Amazon’s entry into the incredibly hot flash sales market with MyHabit was late and seems undewhelming. Amazon’s main problem is that its key competitive advantage, namely price-cutting, won’t work here, because it will only alienate the brands that Amazon needs to succeed.
But Amazon has an ace up its sleeve that it can use to compete in this tricky market: Zappos.
Amazon owns Zappos, but Zappos runs independently under its visionary Founder and CEO Tony Hsieh.
Here’s why MyHabit should be run under Zappos and not Amazon:
- Zappos is already in the fashion business and excels at it. Think Zappos is still only about shoes? Ha! Just like Amazon sells everything under the sun and not just books, Zappos sells all kinds of clothing. It’s a hard business: anticipating trends and securing the right kind and right amount of inventory is very hard. It’s because Amazon couldn’t do it that they had to cave in and buy Zappos. It’s one of those “DNA” things. Private flash sales is a more natural extension for Zappos than for Amazon, which is about price and volume.

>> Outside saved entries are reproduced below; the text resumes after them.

(** Line 60 on one element keeps [0,1]: a color and a mask value of
    [0,1] blend to a float32 of [0,1]. *)
Lemma blend1_unit c a :
  f32_valid c = true -> in_unit c = true ->
  f32_valid a = true -> in_unit a = true ->
  in_unit (blend1 c a) = true.
Proof.
  intros Hvc Hc Hva Ha. unfold blend1.
  destruct (in_unit_cases a Ha) as [[sa ->]|(ma & ea & -> & Hale)].
  - (* a zero mask value: white *)
    destruct (in_unit_cases c Hc) as [[sc ->]|(mc & ec & -> & _)]; destruct sa; try destruct sc; reflexivity.
  - cbn [f32_valid valid_binary] in Hva.
    destruct (sub_unit ma ea Hva Hale) as (Hvq & Hq). cbn zeta in Hq.
    assert (Hqu : in_unit (f32_sub f32_one (S754_finite false ma ea)) = true).
    { destruct Hq as [->|(mq & eq & -> & Hle & _)]; [reflexivity|].
      unfold in_unit. rewrite Hle. reflexivity. }
    destruct (in_unit_cases c Hc) as [[sc ->]|(mc & ec & -> & Hcle)].
    + (* a zero color *)
      change (f32_mul (S754_zero sc) (S754_finite false ma ea)) with (S754_zero (xorb sc false)).
      apply add_zero_l; [|exact Hqu].
      destruct Hq as [->|(mq & eq & -> & _)]; reflexivity.
    + cbn [f32_valid valid_binary] in Hvc.
      destruct (mul_unit mc ec ma ea Hvc Hva Hcle) as (Hvp & Hp). cbn zeta in Hp.
      destruct Hp as [->|(mp & ep & Ep & Hple)].
      * apply add_zero_l; [|exact Hqu].
        destruct Hq as [->|(mq & eq & -> & _)]; reflexivity.
      * rewrite Ep in *. cbn [f32_valid valid_binary] in Hvp.
        destruct Hq as [->|(mq & eq & Eq & Hqle & Hqv)].
        -- (* the mask value is one *)
           cbn [f32_add SFadd]. unfold in_unit. apply andb_true_intro. split; [reflexivity|].
           apply (fle_trans _ (S754_finite false ma ea)); try reflexivity; assumption.
        -- rewrite Eq in *. cbn [f32_valid valid_binary] in Hvq.
           apply add_unit; try assumption.
           pose proof (fle_scaled mp ep ma ea Hvp Hva Hple) as Hpa.
           change (2 ^ 376) with (2 * 2 ^ 375) in Hqv. lia.
Qed.

(** ** Blending a colored image *)

Lemma strided_length {A} n k (l : list A) :
  length l = (n * S k)%nat -> length (strided n (S k) l) = n.
Proof.
  revert l. induction n as [|n IH]; intros l H; [reflexivity|].
  destruct l as [|x l]; [discriminate|]. cbn [strided length]. f_equal.
  apply IH. rewrite length_skipn. cbn [length] in H |- *. rewrite Nat.mul_succ_l in H. lia.
Qed.

Lemma select_last0_wf {A} (t idx : tensor A) :
  tensor_wf t -> select_last0 t = Ok idx -> tensor_wf idx.
Proof.
  unfold tensor_wf, select_last0. intros Hwf H.
  destruct (rev (shape t)) as [|[|k] lead] eqn:E; try discriminate.
  injection H as <-. cbn [data shape].
  apply strided_length.
  assert (Hs : shape t = rev lead ++ [S k]).
  { rewrite <- (rev_involutive (shape t)), E. reflexivity. }
  rewrite Hwf, Hs, numel_app. cbn. lia.
Qed.

Lemma pixels_In rows v : In v (pixels rows) -> exists c, In c rows /\ In v (rgb_list c).
Proof.
  unfold pixels. intros H. apply in_concat in H. destruct H as (l & Hl & Hv).
  apply in_map_iff in Hl. destruct Hl as (c & <- & Hc). eauto.
Qed.
Lemma web_articles_loop_ok data authors texts out :
  Forall (fun d => json_get d "authors"%string <> None) data ->
  loaded (web_articles_loop download data authors texts out) =
  Ok (authors ++ map fst (flat_map (article_of download) data),
      texts ++ map snd (flat_map (article_of download) data)).
Proof.
  intros H. revert authors texts out.
  induction H as [|d data Hd _ IH]; intros authors texts out.
  - cbn. now rewrite !app_nil_r.
  - cbn [web_articles_loop flat_map]. unfold article_of at 1 3.
    destruct (json_get d "authors"%string) as [author|]; [|contradiction].
    destruct (json_get d "link"%string) as [link|]; [|apply IH].
    destruct (download link) as [message|text]; [apply IH|].
    rewrite IH. cbn [app map fst snd]. now rewrite <- !app_assoc.
Qed.

Lemma web_articles_loop_key_error data authors texts out :
  Exists (fun d => json_get d "authors"%string = None) data ->
  loaded (web_articles_loop download data authors texts out) = Raise KeyError.
Proof.
  intros H. revert authors texts out.
  induction H as [d data Hd|d data _ IH]; intros authors texts out;
    cbn [web_articles_loop].
  - now rewrite Hd.
  - destruct (json_get d "authors"%string); [|reflexivity].
    destruct (json_get d "link"%string); [|apply IH].
    destruct (download _); apply IH.
Qed.
(** [sseUtils.sendNotification(message, type, options)] of
    [src/lib/sse/utils.ts], on a service: the filter object is always
    built, from three fields of the options.  [now] is [Date.now()] and
    [timestamp] is [new Date().toISOString()]; [kind] is the parameter
    [type]. *)
Definition sendNotification (now : Z) (timestamp : string) (message : string)
    (kind : string) (options : NotificationOptions) :=
  let event :=
    {| type := "notification";
       data :=
         JS.JObject
           [("message", JS.JString message);
            ("type", JS.JString kind);
            ("priority", JS.JString (default "normal" (priority options)));
            ("persistent", JS.JBool (default false (persistent options)));
            ("timestamp", JS.JString timestamp)];
       event_id := Some ("notification-" +:+ JS.Number_toString now);
       retry := None |} in
  let filter :=
    {| filter_userId := opt_userId options;
       filter_sessionId := opt_sessionId options;
       clientIds := opt_clientIds options |} in
  sendEvent event (Some filter).

End Service.

(** The options [{}]: every field is [undefined]. *)
Definition no_options : NotificationOptions :=
  {| opt_userId := None; opt_sessionId := None; opt_clientIds := None;
     priority := None; persistent := None |}.

(** A filter object none of whose fields is set. *)
Definition unset_filter : ClientFilter :=
  {| filter_userId := None; filter_sessionId := None; clientIds := None |}.

(** ** A stream controller, for running the definitions

    A [ReadableStreamDefaultController] whose stream is readable accepts
    chunks and [close()]; once closed, both calls throw a [TypeError]. *)
Record StreamController : Type := mkController {
  ctl_open : bool;
  ctl_queue : list string
}.

#[export] Instance StreamController_ops : SinkOps StreamController := {|
  enqueue c chunk :=
    if ctl_open c
    then Some {| ctl_open := true; ctl_queue := ctl_queue c ++ [chunk] |}
    else None;
  close c :=
    if ctl_open c
    then Some {| ctl_open := false; ctl_queue := ctl_queue c |}
    else None
|}.

Definition open_controller : StreamController :=
  {| ctl_open := true; ctl_queue := [] |}.
Definition closed_controller : StreamController :=
  {| ctl_open := false; ctl_queue := [] |}.

(** The configuration of the process-wide service. *)
Definition defaultConfig : SSEServiceConfig :=
  {| heartbeatInterval := 30000; clientTimeoutMs := 120000; maxClients := 10000 |}.

(** ** Definitions used to state the properties *)

(** The concatenation of a list of strings. *)
Fixpoint concat_strings (parts : list string) : string :=
  match parts with
  | [] => EmptyString
  | p :: ps => p +:+ concat_strings ps
  end.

- Zappos can differentiate itself much more easily. In a market dominated by the likes of Gilt and with Vente Privée about to charge in, a new entrant, even one with Amazon’s heft, needs to be able to differentiate itself. Again, Amazon’s main differentiator won’t work here. But Zappos does have a great differentiator which is much more likely to work, namely its great brand and customer service. Private flash sales are about curation and brand building. Gilt does photoshoots to highlight the clothes it sells and invests a ton into content. This is the kind of stuff Zappos would do much better than Amazon. Zappos brings more to the table with its brand and customer service focus than Amazon does.